(no subject)

Mar 14, 2008 23:45



What am I DOING?? I feel horrid... I am really growing to love Hermione in the romantic way. I love so many things about her, about being with her. She's incredible, and just knowing that this love between us is growing and blossoming is fantastic. Every night with her is magic, every day we get to see each other is brilliant. Dinner in Paris with her... hearing her speak French was incredible and beautiful.
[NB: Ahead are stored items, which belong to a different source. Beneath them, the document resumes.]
(** *** Operations on a connection *)
Section conn_safe.
Context {n c : nat} (Hc : (c < n)%nat).
#[local] Set Default Proof Using "All".

Lemma safe_deref t : tnc_ok t -> (n <= length t.(t_conns))%nat ->
  safe n (pure (deref c t)) (fun x => t.(t_conns) !! c = Some x).
Proof.
  intros Ht Hn. apply safe_pure. unfold deref. destruct (lookup_lt_is_Some_2 (t_conns t) c) as [x Hx]; [lia|].
  rewrite Hx. by exists x.
Qed.

(** A change of the lock and the counters of the connection. *)
Lemma safe_conn (f : tncConn -> lock) g h : (forall x, lock_ok x.(c_flush) -> lock_ok (f x)) ->
  safe n (on_tnc (fun t => x ← deref c t; mret (put c (mkConn x.(c_remote) x.(c_local) x.(c_dataIn) x.(c_eof)
    x.(c_isTCP) x.(c_onClose) (f x) (g x) (h x)) t))) (fun _ => True).
Proof.
  intros Hf. apply safe_on_tnc. intros t Ht Hn. unfold deref.
  destruct (lookup_lt_is_Some_2 (t_conns t) c) as [x Hx]; [lia|]. rewrite Hx, bind_Ok. eexists. split; [done|].
  split; [|cbn; by rewrite length_insert]. apply put_ok; [done..|]. by apply Hf, (deref_ok t c x).
Qed.

Lemma safe_is_eof : safe n (is_eof c) (fun _ => True).
Proof. unfold is_eof. step. eapply safe_bind; [by apply safe_deref|]. intros x _. by apply safe_ret. Qed.

Lemma safe_is_flushed ch : safe n (is_flushed c ch) (fun _ => True).
Proof. unfold is_flushed. step. eapply safe_bind; [by apply safe_deref|]. intros x _. by apply safe_ret. Qed.

Lemma safe_await f : safe n (await_buffer f c) (fun _ => True).
Proof.
  induction f as [|f IH]; cbn [await_buffer]; [apply safe_nofuel|]. eapply safe_bind; [apply safe_is_eof|].
  intros [] _; [by apply safe_ret|]. eapply safe_bind; [apply safe_recv|]. intros [m|] _; [|exact IH].
  destruct (streq _ _); [by apply safe_ret|]. destruct (streq _ _); [by apply safe_ret|exact IH].
Qed.

(** A frame is only sent again when the modem has asked for it. *)
Lemma await_open f w w' : await_buffer f c w = Ok (GotCRCFault, w') -> w'.(w_tnc).(t_closed) = false.
Proof.
  clear Hc. revert w. induction f as [|f IH]; intros w; cbn [await_buffer]; [done|]. rewrite bind_run.
  destruct (is_eof c w) as [[[] w1]| |]; try done. rewrite bind_run. destruct (recv w1) as [[[m|] w2]| |] eqn:E; try done; [|apply IH].
  destruct (streq _ _); [done|]. destruct (streq _ _); [intros [= <-]; by eapply recv_open|apply IH].
Qed.

Lemma count_open len w r w' : on_tnc (count_written c len) w = Ok (r, w') -> w'.(w_tnc).(t_closed) = w.(w_tnc).(t_closed).
Proof.
  clear Hc. unfold on_tnc. rewrite bind_run. change (tnc w) with (Ok (w_tnc w, w)). cbv beta iota. rewrite bind_run. unfold count_written.
  destruct (deref c (w_tnc w)) as [x| |]; [|done..]. cbn. by intros [= <- <-].
Qed.

Lemma opened_tries k buf len : opened (n := n) (write_tries k c buf len) (fun _ => True).
Proof.
  induction k as [|k IH]; cbn [write_tries]; [by apply safe_opened, safe_ret|]. apply opened_send_data. intros w Hw Ho. rewrite bind_run.
  assert (Hs : safe n (on_tnc (count_written c len)) (fun _ => True))
    by (by apply (safe_conn c_flush c_buffer (fun x => c_nWritten x + len))).
  specialize (Hs w Hw). destruct (on_tnc (count_written c len) w) as [[[] w1]| |] eqn:E1; [|done..]. destruct Hs as [Hw1 _].
  rewrite bind_run. pose proof (safe_rounds (fun n => await_buffer (S (S n)) c) (fun _ => True) (fun i => safe_await _) w1 Hw1) as Ha.
  destruct (rounds (fun n => await_buffer (S (S n)) c) w1) as [[e w2]| |] eqn:E2; [|exact Ha|done]. destruct Ha as [Hw2 _].
  destruct e.
  - assert (Hk : safe n (on_tnc (lock_flush c);; mret (len, @None error)) (fun _ => True)); [|by apply Hk].
    eapply safe_bind; [by apply (safe_conn (fun x => Lock (c_flush x)) c_buffer c_nWritten); intros; apply Lock_ok|].
    intros _ _. by apply safe_ret.
  - apply IH; [done|]. unfold rounds in E2. by eapply await_open.
  - by split.
Qed.

Lemma safe_Write p : safe n (conn_Write c p) (fun _ => True).
Proof.
  unfold conn_Write. step. eapply safe_bind; [by apply safe_deref|]. intros x _. apply safe_Listen_bind, opened_tries.
Qed.

Lemma safe_wait_chan : safe n (wait_chan c) (fun _ => True).
Proof.
  unfold wait_chan. step. eapply safe_bind; [by apply safe_deref|]. intros x Hx.
  destruct (WaitChan (c_flush x)) as [ch fl] eqn:E. eapply safe_bind; [|intros; by apply safe_ret].
  apply safe_set_tnc; [|cbn; by rewrite length_insert]. apply put_ok; [done..|].
  destruct (deref_ok _ _ _ H Hx) as [Hl _]. revert E. unfold WaitChan. destruct (wait (c_flush x)) eqn:Ew; intros [= <- <-]; [done|].
  intros d. cbn [waits wait]. split; [|done]. intros Hd. apply lookup_app_Some in Hd as [Hd|[_ Hd]].
  - apply Hl in Hd. congruence.
  - by destruct (d - length (waits (c_flush x)))%nat.
Qed.

Lemma safe_round_any {A} (m : host A) Q : safe n m Q -> safe n (round;; m) Q.
Proof. intros H. eapply safe_bind; [apply safe_round|]. by intros _ _. Qed.

Lemma safe_Flush : safe n (Flush c) (fun _ => True).
Proof.
  unfold Flush. eapply safe_bind; [apply safe_wait_chan|]. intros ch _. apply safe_rounds. intros i. generalize (S (S i)). clear i.
  intros f. induction f as [|f IH]; cbn [flush_fuel]; [apply safe_nofuel|].
  eapply safe_bind; [apply safe_is_flushed|]. intros [] _; [by apply safe_ret|].
  eapply safe_bind; [apply safe_is_eof|]. intros [] _; [by apply safe_ret|by apply safe_round_any].
Qed.

Lemma safe_conn_Close t1 t2 : safe n (conn_Close t1 t2 c) (fun _ => True).
Proof.
  unfold conn_Close. step. eapply safe_bind; [by apply safe_deref|]. intros x _.
  eapply safe_bind; [apply safe_wait_chan|]. intros ch _. apply safe_bind with (Q := fun _ => True).
  { apply safe_rounds. intros f. generalize (f `min` t1)%nat. clear f. intros f.
    induction f as [|f IH]; cbn [drain_fuel]; [by apply safe_ret|].
    eapply safe_bind; [apply safe_is_flushed|]. intros [] _; [by apply safe_ret|by apply safe_round_any]. }
  intros _ _. apply safe_Listen_bind, opened_send. apply opened_bind with (Q := fun _ => True).
  - apply opened_until; [|done|by apply opened_send, safe_opened, safe_ret]. intros m Hm. destruct (streq _ _); [by eexists|].
    destruct (streq (cmd m) cmdNewState) eqn:E; [|by eexists]. apply streq_true in E.
    destruct (assert_State m Hm) as [s Hs]; [by rewrite E|]. rewrite Hs.
    exists (if bool_decide (s = Disconnected) then Some None else None). split; [|by case_bool_decide].
    intros w. rewrite bind_run. change (pure (Ok s) w) with (Ok (s, w)). cbv beta iota. by case_bool_decide.
  - intros e _. eapply safe_bind; [apply safe_run_defers|]. intros _ _. by apply safe_ret.
Qed.

Lemma safe_read f : safe n (read_fuel f c) (fun r => match r with inr d => zlen d <= MaxData | inl _ => True end).
Proof.
  induction f as [|f IH]; cbn [read_fuel]; [apply safe_nofuel|]. eapply safe_bind; [apply safe_tnc|]. intros t [Ht Hn].
  eapply safe_bind; [by apply safe_deref|]. intros x Hx. destruct (deref_ok _ _ _ Ht Hx) as [_ Hd].
  destruct (lookup_lt_is_Some_2 _ _ Hd) as [[q b] Hq]. rewrite Hq.
  pose proof (Forall_lookup_1 _ _ _ _ (ok_chans t Ht) Hq) as Hk. cbn in Hk.
  destruct q as [|d q]; [destruct b; [by apply safe_ret|by apply safe_round_any]|].
  apply Forall_cons_1 in Hk as [Hd' Hk]. eapply safe_bind; [|intros; by apply safe_ret].
  apply safe_set_tnc; [|done]. destruct Ht as [H1 H2 H3 H4]. constructor; cbn; [|done|by rewrite length_insert|by apply Forall_insert].
  destruct H1 as [q' Hq']. destruct (decide (c_dataIn x = t_dataIn t)) as [E|].
  - rewrite E in *. rewrite Hq in Hq'. injection Hq' as <- ->. rewrite list_lookup_insert_eq by (by apply lookup_lt_is_Some; eexists). by eexists.
  - rewrite list_lookup_insert_ne by done. by eexists.
Qed.

Lemma safe_Read k : k = 0 \/ MaxData <= k -> safe n (conn_Read c k) (fun _ => True).
Proof.
  intros Hk. unfold conn_Read. destruct (Z.eqb_spec k 0); [by apply safe_ret|]. destruct Hk as [|Hk]; [done|].
  eapply safe_bind; [apply safe_rounds; intros; apply safe_read|]. intros [e|d] Hd; [by apply safe_ret|].
  destruct (Z.ltb_spec k (zlen d)); [lia|by apply safe_ret].
Qed.
End conn_safe.

(** *** Any sequence of operations

    They come one after another; connections and listeners are named by their place
    among those there are. *)
Inductive operation :=
| Do_open (fskonly : bool) (mycall gridSquare : gostr)
| Do_set (c : gostr) (param : option gostr)
| Do_ping | Do_bandwidth | Do_timeout | Do_cwid
| Do_dial (targetcall : gostr) (bw : Bandwidth)
| Do_listen | Do_accept (l : nat) | Do_close_listener (l : nat) | Do_disconnect | Do_close
| Do_read (c : nat) (n : Z) | Do_write (c : nat) (p : gostr) | Do_flush (c : nat) | Do_close_conn (c t1 t2 : nat).

Definition ignore {A} (m : host A) : host unit := m ≫= (fun _ => mret tt).

Definition on_conn {A} (c : nat) (m : host A) : host unit :=
  t ← tnc; if (c <? length t.(t_conns))%nat then ignore m else mret tt.

Definition perform_one `{Fmt} (o : operation) : host unit :=
  match o with
  | Do_open f mycall grid => ignore (tnc_open f mycall grid)
  | Do_set c p => ignore (tnc_set c p)
  | Do_ping => ignore Ping
  | Do_bandwidth => ignore ARQBandwidth
  | Do_timeout => ignore ARQTimeout
  | Do_cwid => ignore CWID
  | Do_dial target bw => ignore (DialBandwidth target bw)
  | Do_disconnect => ignore Disconnect
  | Do_close => ignore tnc_Close
  | Do_read c n => on_conn c (conn_Read c n)
  | Do_write c p => on_conn c (conn_Write c p)
  | Do_flush c => on_conn c (Flush c)
  | Do_close_conn c t1 t2 => on_conn c (conn_Close t1 t2 c)
  | Do_listen | Do_accept _ | Do_close_listener _ => mret tt
  end.

Definition perform `{Fmt} (o : operation) (lns : list listener) : host (list listener) :=
  match o with
  | Do_listen => r ← tnc_Listen; mret (match r with inr _ => lns ++ [mkListener false false] | inl _ => lns end)
  | Do_accept l => match lns !! l with Some ln => r ← Accept ln; mret (<[l := r.2]> lns) | None => mret lns end
  | Do_close_listener l => match lns !! l with Some ln => ln ← pure (listener_Close ln); mret (<[l := ln]> lns) | None => mret lns end
  | _ => perform_one o;; mret lns
  end.

Fixpoint perform_all `{Fmt} (os : list operation) (lns : list listener) : host unit :=
  match os with [] => mret tt | o :: os => lns ← perform o lns; perform_all os lns end.

(** A read has a buffer that holds any frame. *)
Definition roomy (o : operation) : Prop := match o with Do_read _ n => n = 0 \/ MaxData <= n | _ => True end.
Definition closes_listener (o : operation) : option nat := match o with Do_close_listener l => Some l | _ => None end.

Lemma safe_ignore {A} n (m : host A) Q : safe n m Q -> safe n (ignore m) (fun _ => True).
Proof. intros H. eapply safe_bind; [exact H|]. intros. by apply safe_ret. Qed.

Lemma safe_on_conn {A} c (m : host A) Q : (forall n, (c < n)%nat -> safe n m Q) -> safe 0 (on_conn c m) (fun _ => True).
Proof.
  intros H w Hw. unfold on_conn. rewrite bind_run. change (tnc w) with (Ok (w_tnc w, w)). cbv beta iota.
  destruct (Nat.ltb_spec c (length (t_conns (w_tnc w)))) as [Hc|]; [|exact (conj Hw I)].
  pose proof (safe_ignore (length (t_conns (w_tnc w))) m Q (H _ Hc) w) as Hs.
  destruct Hw as (H1 & H2 & _). specialize (Hs (conj H1 (conj H2 (le_n _)))).
  destruct (ignore m w) as [[a w']| |]; [|done..]. destruct Hs as ((H3 & H4 & _) & _).
  split; [|done]. split; [done|split; [done|lia]].
Qed.

Lemma safe_perform_one `{Fmt} o : roomy o -> safe 0 (perform_one o) (fun _ => True).
Proof.
  intros Hr. destruct o; cbn [perform_one roomy] in *; try (by apply safe_ret).
  - eapply safe_ignore, safe_open.
  - eapply safe_ignore, safe_set.
  - apply safe_ignore with (Q := fun _ => True). unfold Ping. repeat step.
  - eapply safe_ignore, safe_ARQBandwidth.
  - apply safe_ignore with (Q := fun _ => True). unfold ARQTimeout. repeat step.
  - eapply safe_ignore. by apply safe_getBool.
  - eapply safe_ignore, safe_Dial.
  - eapply safe_ignore, safe_Disconnect.
  - eapply safe_ignore, safe_Close.
  - eapply safe_on_conn. intros m Hm. apply (safe_Read Hm). exact Hr.
  - eapply safe_on_conn. intros m Hm. apply (safe_Write Hm).
  - eapply safe_on_conn. intros m Hm. apply (safe_Flush Hm).
  - eapply safe_on_conn. intros m Hm. apply (safe_conn_Close Hm).
Qed.

(** The listeners that were closed. *)
Definition quits (lns : list listener) (l : nat) : Prop := exists ln, lns !! l = Some ln /\ ln.(ln_quit) = true.

Lemma safe_perform `{Fmt} o lns : roomy o -> (forall l, closes_listener o = Some l -> ~ quits lns l) ->
  safe 0 (perform o lns) (fun lns' => forall l, quits lns' l -> quits lns l \/ closes_listener o = Some l).
Proof.
  intros Hr Hq. pose proof (safe_perform_one o Hr) as Hs.
  destruct o as [| | | | | | | |l|l| | | | | | ]; cbn [perform closes_listener] in *;
    try (eapply safe_bind; [exact Hs|]; intros _ _; apply safe_ret; by left).
  - eapply safe_bind; [apply safe_TncListen|]. intros r _. apply safe_ret. intros l (ln & E & Eq). left. exists ln. split; [|done].
    destruct r; [done|]. apply lookup_app_Some in E as [E|[_ E]]; [done|]. destruct (l - length lns)%nat; [|done]. by injection E as <-.
  - destruct (lns !! l) as [ln|] eqn:El; [|apply safe_ret; by left]. eapply safe_bind; [apply safe_Accept|]. intros r Er.
    apply safe_ret. intros k (ln' & E & Eq). left. apply list_lookup_insert_Some in E as [(-> & <- & _)|(_ & E)]; [|by exists ln'].
    exists ln. split; [done|congruence].
  - destruct (lns !! l) as [ln|] eqn:El; [|apply safe_ret; by left].
    assert (Eq : ln_quit ln = false) by (destruct (ln_quit ln) eqn:E; [destruct (Hq l eq_refl); by exists ln|done]).
    eapply safe_bind with (Q := fun _ => True); [apply safe_pure; unfold listener_Close; rewrite Eq; by eexists|]. intros ln' _.
    apply safe_ret. intros k (ln2 & E & E2). apply list_lookup_insert_Some in E as [(-> & _ & _)|(_ & E)]; [by right|left; by exists ln2].
Qed.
Then there's Ron. What am I doing?? He's my best mate, aside from her. Maybe I should break things off with her. I don't want to, but is it fair? They were broken up... I know, but is it fair to be doing this? I want to be with her. I really feel amazing knowing she loves me the way she does. But... I can handle being alone. I've been alone for so long, what does it matter? But Ron... he doesn't do so well alone. And at least when they were together, we could all just be around each other. I didn't care about them sneaking a kiss...

But... now I do. I don't want to give her up. Is this actually jealousy I'm starting to feel with her? I think it might be. When this last batch of roses arrived from Ron, I really felt...angry.

So... what do I do now? Let Ron be on his own, and not doing so well? Or break things off with Hermione and try to get them back together? And worse... how do I bring myself to do it when I'm really coming to love her far more than I expected to love anyone?